• _Task to complete_: Filter the entries for the word "authorization". Copy each line that has it.

• _Data for the task_:
(* ===== verification/IpcProofs.v ===== *)
(** * Properties of the IPC server

    What a client can reach through [Ipc.v]: authorization of gated calls, the
    bound on authorization prompts, and the peer identity they are made for. *)

From S2P Require Import Prelude Schemas Json RateLimit Ipc.

Section Gate.
Context {W : Type}.
Implicit Types (m : Method (W := W)) (s : Srv (W := W)).

Lemma params_get_pop (k : pyval) (ps : Params) : params_get k (params_pop k ps) = None.
Proof.
  unfold params_pop. induction ps as [|[k' v] ps IH]; simpl; [done|].
  destruct (key_eqb k k') eqn:E; simpl; [done|]. by rewrite E.
Qed.

Lemma params_get_set (k : pyval) (v : ParamVal) (ps : Params) :
  key_eqb k k = true -> params_get k (params_set k v ps) = Some v.
Proof.
  intros Hk. induction ps as [|[k' v'] ps IH]; simpl; [by rewrite Hk|].
  destruct (key_eqb k k') eqn:E; simpl; by rewrite E.
Qed.

Lemma audit_denial_frame (env : Env) s (d : Denial) :
  let s' := audit_denial env s d in
  sv_world s' = sv_world s /\ sv_calls s' = sv_calls s /\ sv_asked s' = sv_asked s /\
  sv_limiters s' = sv_limiters s.
Proof. unfold audit_denial. destruct (en_audit env) as [f|]; [destruct (f d)|]; done. Qed.

Lemma limiter_check_frame (env : Env) m s :
  let s' := (limiter_check env m s).2 in
  sv_world s' = sv_world s /\ sv_calls s' = sv_calls s /\ sv_asked s' = sv_asked s /\
  sv_audit s' = sv_audit s.
Proof. unfold limiter_check. destruct (m_limiter m); [destruct (check_limit _ _)|]; done. Qed.
(* ===== verification/Expr.v ===== *)
(** * The rule/hunt expression grammar ([inspectord/expr.py])

    The one parser behind both backends: [tokenize], [parse_leaf],
    [parse_expression], [parse_literal], [parse_list] and [path_segments],
    transcribed from the source. The two regular expressions of the module
    ([_LEAF_OP] and [_BOOL_TOKEN_RE]) are written out as matchers on the
    character list they scan. *)

From S2P Require Import Prelude.

(** ** Data *)

(** [LiteralValue = str | int | bool]. *)
Inductive LiteralValue :=
| LStr (s : string)
| LInt (z : Z)
| LBool (b : bool).

#[export] Instance LiteralValue_eq_dec : EqDecision LiteralValue.
Proof. solve_decision. Defined.

(** [Node = Leaf | InvalidLeaf]. *)
Record Leaf := mkLeaf {
  leaf_path : string;
  leaf_op : string;
  leaf_rhs : string;
  leaf_negated : bool;
}.

Record InvalidLeaf := mkInvalidLeaf {
  inv_text : string;
  inv_negated : bool;
}.

Inductive Node :=
| NLeaf (l : Leaf)
| NInvalid (l : InvalidLeaf).

#[export] Instance Leaf_eq_dec : EqDecision Leaf.
Proof. solve_decision. Defined.
#[export] Instance InvalidLeaf_eq_dec : EqDecision InvalidLeaf.
Proof. solve_decision. Defined.
#[export] Instance Node_eq_dec : EqDecision Node.
Proof. solve_decision. Defined.

Definition node_negated (n : Node) : bool :=
  match n with NLeaf l => leaf_negated l | NInvalid l => inv_negated l end.

(** [ParsedExpression]: an OR of AND groups. *)
Record ParsedExpression := mkParsed { groups : list (list Node) }.

Definition nodes (p : ParsedExpression) : list Node := List.concat (groups p).

(** [LEAF_OPS]. *)
Definition LEAF_OPS : list string :=
  ["=="; "!="; "IN"; "NOT IN"; "STARTSWITH"; "ENDSWITH"; "CONTAINS"; "MATCHES"]%string.

(** ** The boolean tokenizer: [\bAND\b|\bOR\b|\bNOT\b(?!\s+IN\b)] *)

(** [\b] after a keyword (whose last letter is a word character): the next
    character is not a word character. *)
Definition boundary (s : string) : bool :=
  match s with
  | EmptyString => true
  | String c _ => negb (py_word c)
  end.

(** [\s+IN\b] at the head of [s]. *)
Definition ws_in (s : string) : bool :=
  match s with
  | String c _ =>
      py_space c &&
      match lstrip s with
      | String "I" (String "N" rest) => boundary rest
      | _ => false
      end
  | EmptyString => false
  end.

(** One alternative of [_BOOL_TOKEN_RE] at the head of [s], given that no
    word character precedes. *)
Definition bool_kw (s : string) : option string :=
  if startswith "AND" s && boundary (str_drop 3 s) then Some "AND"%string
  else if startswith "OR" s && boundary (str_drop 2 s) then Some "OR"%string
  else if startswith "NOT" s && boundary (str_drop 3 s) && negb (ws_in (str_drop 3 s))
       then Some "NOT"%string
  else None.

(** [parts.append(expr[last:start].strip())], dropping the empty ones as the
    final comprehension of [tokenize] does. [seg] holds the characters of
    [expr[last:start]] in reverse. *)
Definition flush (seg : string) : list string :=
  let t := strip (str_rev seg) in
  if String.eqb t EmptyString then [] else [t].

(** The [finditer] loop: [prev_word] says whether the character before [s] is
    a word character, [skip] counts the remaining characters of a keyword that
    has just been emitted. *)
Fixpoint scan (s : string) (prev_word : bool) (skip : nat) (seg : string) : list string :=
  match s with
  | EmptyString => flush seg
  | String c s' =>
      match skip with
      | S k => scan s' (py_word c) k seg
      | O =>
          match (if prev_word then None else bool_kw s) with
          | Some kw =>
              flush seg ++ kw :: scan s' (py_word c) (String.length kw - 1) EmptyString
          | None => scan s' (py_word c) O (String c seg)
          end
      end
  end.

Definition tokenize (expr : string) : list string := scan expr false O EmptyString.

(** ** Leaves: [_LEAF_OP] *)

(** [[a-zA-Z0-9_.]]. *)
Definition path_char (c : ascii) : bool := ident_char c || Ascii.eqb c "."%char.

Fixpoint span (p : ascii -> bool) (s : string) : string * string :=
  match s with
  | EmptyString => (EmptyString, EmptyString)
  | String c s' =>
      if p c then let '(a, b) := span p s' in (String c a, b)
      else (EmptyString, s)
  end.

(** [(?P<path>[a-zA-Z_][a-zA-Z0-9_.]* )]. *)
Definition match_path (s : string) : option (string * string) :=
  match s with
  | String c _ => if ident_start c then Some (span path_char s) else None
  | EmptyString => None
  end.

(** [(?P<op>==|!=|IN|NOT\s+IN|STARTSWITH|...)], with the whitespace of
    [NOT  IN] already collapsed to one space as [re.sub(r"\s+", " ", op)]
    does. *)
Definition fixed_ops : list string :=
  ["=="; "!="; "IN"; "STARTSWITH"; "ENDSWITH"; "CONTAINS"; "MATCHES"]%string.

Definition match_op (s : string) : option (string * string) :=
  match List.find (fun op => startswith op s) fixed_ops with
  | Some op => Some (op, str_drop (String.length op) s)
  | None =>
      if startswith "NOT" s then
        match str_drop 3 s with
        | String c _ as t =>
            if py_space c then
              match lstrip t with
              | String "I" (String "N" rest) => Some ("NOT IN"%string, rest)
              | _ => None
              end
            else None
        | EmptyString => None
        end
      else None
  end.

(** [\s+(?P<rhs>.+?)\s*$] followed by [rhs.strip()]. When a non-space
    character follows the separator the lazy group stretches to the last one,
    and [.] forbids a newline inside; when only whitespace is left the
    separator gives one character back, which must not be a newline, and the
    stripped group is empty. *)
Definition match_rhs (s : string) : option string :=
  match s with
  | String c s' =>
      if py_space c then
        match rstrip (lstrip s) with
        | EmptyString =>
            if str_exists (fun d => negb (Ascii.eqb d newline)) s'
            then Some EmptyString else None
        | rhs =>
            if str_forall (fun d => negb (Ascii.eqb d newline)) rhs
            then Some rhs else None
        end
      else None
  | EmptyString => None
  end.

(** [\s+] between two groups: at least one whitespace character. *)
Definition skip_ws1 (s : string) : option string :=
  match s with
  | String c _ => if py_space c then Some (lstrip s) else None
  | EmptyString => None
  end.

(** [_LEAF_OP.match(text)]: (path, op, stripped rhs). *)
Definition match_leaf_op (text : string) : option (string * string * string) :=
  '(path, r1) ← match_path (lstrip text);
  r2 ← skip_ws1 r1;
  '(op, r3) ← match_op r2;
  rhs ← match_rhs r3;
  Some (path, op, rhs).

Definition parse_leaf (text : string) (negated : bool) : Node :=
  match match_leaf_op text with
  | None => NInvalid (mkInvalidLeaf (strip text) negated)
  | Some (path, op, rhs) => NLeaf (mkLeaf path op rhs negated)
  end.

(** ** [parse_expression]

    [done] holds the closed groups and [cur] the open one, [groups[-1]]. *)
Definition close_groups (done : list (list Node)) (cur : list Node) : list (list Node) :=
  match cur with [] => done | _ => done ++ [cur] end.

• _Answer for this exercise_:
    What a client can reach through [Ipc.v]: authorization of gated calls, the
    bound on authorization prompts, and the peer identity they are made for. *)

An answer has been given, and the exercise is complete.